Although the data below holds other lines too, output only those from the line with "Definition pkcs7 (l" up to and including the line with "(** The last", exactly as they appear.

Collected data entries
○ ○ ○

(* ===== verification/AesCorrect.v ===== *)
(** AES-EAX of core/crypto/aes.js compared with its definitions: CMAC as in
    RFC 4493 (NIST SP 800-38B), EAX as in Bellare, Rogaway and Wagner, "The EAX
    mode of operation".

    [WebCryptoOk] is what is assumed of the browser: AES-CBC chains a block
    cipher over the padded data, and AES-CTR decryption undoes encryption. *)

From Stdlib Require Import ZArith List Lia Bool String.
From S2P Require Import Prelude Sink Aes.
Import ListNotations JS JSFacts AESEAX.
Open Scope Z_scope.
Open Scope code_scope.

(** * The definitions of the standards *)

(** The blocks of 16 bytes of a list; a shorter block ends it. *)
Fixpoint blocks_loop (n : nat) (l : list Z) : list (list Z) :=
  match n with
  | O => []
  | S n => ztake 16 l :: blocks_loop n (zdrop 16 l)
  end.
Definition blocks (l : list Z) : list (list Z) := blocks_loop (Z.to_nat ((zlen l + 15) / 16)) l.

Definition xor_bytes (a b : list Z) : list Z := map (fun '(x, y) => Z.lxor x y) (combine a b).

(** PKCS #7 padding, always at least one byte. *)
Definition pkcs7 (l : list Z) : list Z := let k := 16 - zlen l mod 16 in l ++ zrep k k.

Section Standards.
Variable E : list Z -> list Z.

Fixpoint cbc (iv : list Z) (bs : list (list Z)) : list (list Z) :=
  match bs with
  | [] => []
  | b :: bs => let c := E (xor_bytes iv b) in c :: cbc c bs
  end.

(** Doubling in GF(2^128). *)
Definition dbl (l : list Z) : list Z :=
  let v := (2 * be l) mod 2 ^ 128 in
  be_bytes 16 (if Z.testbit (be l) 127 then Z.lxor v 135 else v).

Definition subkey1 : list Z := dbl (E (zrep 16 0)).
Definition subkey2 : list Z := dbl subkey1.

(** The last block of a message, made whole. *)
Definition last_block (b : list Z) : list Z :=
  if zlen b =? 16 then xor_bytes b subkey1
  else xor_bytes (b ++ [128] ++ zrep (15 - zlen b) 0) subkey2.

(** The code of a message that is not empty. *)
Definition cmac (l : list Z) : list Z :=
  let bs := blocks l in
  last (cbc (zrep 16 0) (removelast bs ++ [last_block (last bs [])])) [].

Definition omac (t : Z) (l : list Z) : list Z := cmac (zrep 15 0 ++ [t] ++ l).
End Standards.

○ ○ ○

* TASK OUTPUT
Definition pkcs7 (l : list Z) : list Z := let k := 16 - zlen l mod 16 in l ++ zrep k k.

Section Standards.
Variable E : list Z -> list Z.

Fixpoint cbc (iv : list Z) (bs : list (list Z)) : list (list Z) :=
  match bs with
  | [] => []
  | b :: bs => let c := E (xor_bytes iv b) in c :: cbc c bs
  end.

(** Doubling in GF(2^128). *)
Definition dbl (l : list Z) : list Z :=
  let v := (2 * be l) mod 2 ^ 128 in
  be_bytes 16 (if Z.testbit (be l) 127 then Z.lxor v 135 else v).

Definition subkey1 : list Z := dbl (E (zrep 16 0)).
Definition subkey2 : list Z := dbl subkey1.

(** The last block of a message, made whole. *)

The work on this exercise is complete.